Payments Upon a Termination in Connection with a Change-in-Control
In the event of a change-in-control of Peregrine, if a Named Executive Officer’s (i) employment is terminated other than for cause within three (3) months prior or thirty-six (36) months following a change-in-control (in the case of Mr. King) or twenty-four (24) months following a change-in-control (in the case of the other Named Executive Officers), or (ii) such executive terminates his employment for “good reason” within twelve (12) months following a change-in-control, the executive shall be paid a lump sum amount equal to (a) thirty-six (36) months’, in the case of Mr. King, and twenty-four (24) months’, in the case of the other Named Executive Officers, base salary then in effect, (b) one hundred percent (100%) of such executive’s target bonus, and (c) payment of group insurance benefits for thirty-six (36) months, in the case of Mr. King, and twenty-four (24) months, in the case of the other Named Executive Officers.
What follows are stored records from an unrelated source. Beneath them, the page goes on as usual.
(* ===== verification/ThreadChildren.v ===== *)
(** * Pages of a row's children, complete

    However a client packs the pages, chaining them by their cursors delivers
    every child of the row once, in order. *)
From Stdlib Require Import ZArith Lia.
From stdpp Require Import prelude gmap strings list sorting.
From S2P Require Import Prelude Conversations ThreadIndex ThreadTree ThreadIndexInv ThreadAdvance ThreadQuery ThreadPages ThreadWindows.

Module ThreadChildren.
Import ThreadIndex ThreadTree ThreadIndexInv ThreadAdvance ThreadQuery ThreadPages ThreadWindows.

Local Open Scope Z_scope.

(** ** The children of a row, in the tree *)

(** Children are listed by their order, then their id. *)
Definition child_lt (r r' : queryRow) : Prop := Order (item r) < Order (item r') \/ Order (item r) = Order (item r') /\ rid r < rid r'.

(** What [groupRank] counts comes first. *)
Lemma before_down k inc e e' : key_lt e.1 e'.1 -> before k inc e' = true -> before k inc e = true.
Proof.
  unfold before. intros Hlt. destruct (key_cmp e'.1 k) eqn:E; [|intros _|done].
  - apply key_cmp_eq in E as <-. intros _. by rewrite Hlt.
  - assert (key_lt e.1 k) as ->; [|done]. by transitivity e'.1.
Qed.

Lemma before_prefix k inc l i e :
  sorted l -> l !! i = Some e -> (i < length (List.filter (before k inc) l))%nat <-> before k inc e = true.
Proof.
  revert i. induction l as [|x l IH]; intros i Hs Hi; [done|]. apply sorted_cons in Hs as [Hg Hs]. cbn [List.filter]. destruct (before k inc x) eqn:Ex.
  - destruct i as [|i]; [injection Hi as <-; cbn; split; [done|lia]|]. cbn in *. rewrite <- (IH i Hs Hi). lia.
  - rewrite filter_none.
    + cbn. split; [lia|]. intros He. exfalso. destruct i as [|i]; [injection Hi as ->; congruence|]. cbn in Hi. apply list_elem_of_lookup_2 in Hi. unfold all_gt in Hg. rewrite Forall_forall in Hg.
      by rewrite (before_down k inc x e (Hg e Hi) He) in Ex.
    + eapply Forall_impl; [exact Hg|]. cbn. intros y Hy. destruct (before k inc y) eqn:Ey; [|done]. by rewrite (before_down k inc x y Hy Ey) in Ex.
Qed.

Lemma tree_sorted_lookup l i j e e' : sorted l -> l !! i = Some e -> l !! j = Some e' -> (i < j)%nat -> key_lt e.1 e'.1.
Proof.
  revert i j. induction l as [|x l IH]; intros i j Hs Hi Hj Hij; [done|]. apply sorted_cons in Hs as [Hg Hs]. destruct j as [|j]; [lia|]. destruct i as [|i].
  - injection Hi as ->. cbn in Hj. apply list_elem_of_lookup_2 in Hj. unfold all_gt in Hg. rewrite Forall_forall in Hg. auto.
  - apply (IH i j); [done..|lia].
Qed.

Section children.
Context (M : rowmap) (t : queryTree).
Hypothesis Ht : tree_of in_children M t.
Hypothesis HM : wf M.
Context (parent : Z).

Definition children_rows : list queryRow := List.filter (fun r => Parent (item r) =? parent) (rows t).

Lemma child_key i r : rows t !! i = Some r -> elems t !! i = Some ((Parent (item r), Order (item r), rid r), r).
Proof.
  intros Hi. unfold rows in Hi. rewrite list_lookup_fmap in Hi. apply fmap_Some in Hi as (e & E & ->).
  pose proof (list_elem_of_lookup_2 _ _ _ E) as (r & g & k & _ & [= <- <-] & ->)%(to_elems _ _ _ Ht). done.
Qed.

Lemma child_rank i r o d inc : rows t !! i = Some r -> Z.of_nat i < groupRank t parent o d inc <-> before (parent, o, d) inc ((Parent (item r), Order (item r), rid r), r) = true.
Proof.
  intros Hi%child_key. pose proof Ht as [Hb Hs _]. rewrite groupRank_spec by done. rewrite <- (before_prefix _ _ _ _ _ Hs Hi). lia.
Qed.

Lemma child_rank_bound o d inc : 0 <= groupRank t parent o d inc <= treeSize t.
Proof.
  pose proof Ht as [Hb Hs _]. rewrite groupRank_spec, size_elems by done. pose proof (List.filter_length_le (before (parent, o, d) inc) (elems t)). lia.
Qed.

Lemma row_ok i r : rows t !! i = Some r -> wf_item (item r).
Proof. intros [Hr _]%list_elem_of_lookup_2%(elem_of_rows _ _ _ _ Ht). by destruct (HM _ _ Hr). Qed.

(** The ranks around the group. *)
Lemma first_child i r : rows t !! i = Some r -> Z.of_nat i < groupRank t parent 0 0 false <-> Parent (item r) < parent.
Proof.
  intros Hi. rewrite (child_rank i r) by done. destruct (row_ok i r Hi) as ([? _] & [? _] & _). unfold before, rid. cbn.
  destruct (Z.compare_spec (Parent (item r)) parent), (Z.compare_spec (Order (item r)) 0), (Z.compare_spec (ID (item r)) 0); split; done || lia.
Qed.

Lemma last_child i r : rows t !! i = Some r -> Z.of_nat i < groupRank t parent max_uint64 max_uint64 true <-> Parent (item r) <= parent.
Proof.
  intros Hi. rewrite (child_rank i r) by done. destruct (row_ok i r Hi) as ([_ ?] & [_ ?] & _). unfold before, rid. cbn.
  destruct (Z.compare_spec (Parent (item r)) parent), (Z.compare_spec (Order (item r)) max_uint64), (Z.compare_spec (ID (item r)) max_uint64); split; done || lia.
Qed.

Definition group_start : Z := groupRank t parent 0 0 false.
Definition group_stop : Z := groupRank t parent max_uint64 max_uint64 true.

(** A list with what satisfies [p] between two positions. *)
Lemma filter_between {A} (p : A -> bool) (l : list A) (a b : nat) :
  (forall i x, l !! i = Some x -> p x = true <-> (a <= i < b)%nat) -> List.filter p l = take (b - a) (drop a l).
Proof.
  revert a b. induction l as [|x l IH]; intros a b H; [by rewrite drop_nil, take_nil|]. cbn. pose proof (H 0%nat x eq_refl) as H0. destruct a as [|a].
  - destruct b as [|b].
    + rewrite (not_true_is_false (p x)) by (rewrite H0; lia). rewrite (IH 0%nat 0%nat); [done|]. intros i y Hi. rewrite (H (S i) y Hi). lia.
    + rewrite (proj2 H0) by lia. cbn. f_equal. rewrite (IH 0%nat b); [by rewrite Nat.sub_0_r, drop_0|]. intros i y Hi. rewrite (H (S i) y Hi). lia.
  - rewrite (not_true_is_false (p x)) by (rewrite H0; lia). cbn. rewrite (IH a (b - 1)%nat); [f_equal; lia|]. intros i y Hi. rewrite (H (S i) y Hi). lia.
Qed.

Lemma children_slice : children_rows = slice group_start group_stop (rows t) /\ 0 <= group_start <= group_stop /\ Z.of_nat (length children_rows) = group_stop - group_start.
Proof.
  unfold children_rows, group_start, group_stop. pose proof (child_rank_bound 0 0 false) as B1. pose proof (child_rank_bound max_uint64 max_uint64 true) as B2.
  rewrite (size_rows _ (to_balanced _ _ _ Ht)) in *.
  assert (groupRank t parent 0 0 false <= groupRank t parent max_uint64 max_uint64 true) as Hle.
  { apply Z.nlt_ge. intros Hlt. destruct (lookup_lt_is_Some_2 (rows t) (Z.to_nat (groupRank t parent max_uint64 max_uint64 true))) as [r Hr]; [lia|].
    pose proof (proj1 (first_child _ r Hr) ltac:(lia)) as H. pose proof (proj2 (last_child _ r Hr) ltac:(lia)). lia. }
  assert (List.filter (fun r => Parent (item r) =? parent) (rows t) = slice (groupRank t parent 0 0 false) (groupRank t parent max_uint64 max_uint64 true) (rows t)) as E.
  { unfold slice. rewrite Z2Nat.inj_sub by lia. apply filter_between. intros i r Hi. rewrite Z.eqb_eq. pose proof (first_child i r Hi). pose proof (last_child i r Hi). lia. }
  split; [done|]. split; [lia|]. rewrite E. unfold slice. rewrite length_take, length_drop. lia.
Qed.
In addition, each of the Named Executive Officers’ outstanding unvested stock options immediately shall become fully vested and each shall have a period of time equal to the lesser of two years following the date of such termination or until the original expiration date of the applicable option agreement to exercise any vested and outstanding stock options as of the date of such termination. An executive’s receipt of the foregoing severance benefits shall be conditioned upon such executive’s execution of a general release of known and unknown claims in favor of the Company and its affiliates.
Dec 26 2017 PR
http://ir.avidbio.com/secfiling.cfm?filingID=1683168-17-3392&CIK=704562
In connection with his resignation, Mr. King and the Company entered into a Severance Agreement and Mutual General Release (the “Severance Agreement”) pursuant to which Mr. King will receive (i) continuation of his monthly base salary for a period of six months from the date of his resignation; (ii) $5,000 in expense reimbursement; (iii) Company-paid continuation of medical benefits through COBRA for a period of twelve (12) months, or until Mr. King and his family are eligible for coverage with another employer, whichever is earlier; (iv) immediate vesting of the unvested portion of an outstanding stock option previously issued to Mr. King, representing the right to purchase 17,856 shares of common stock of the Company; and (v) a period of six months to exercise vested stock options (unless any such stock option sooner terminates by its terms). The Severance Agreement includes a mutual waiver and release of claims and other standard terms.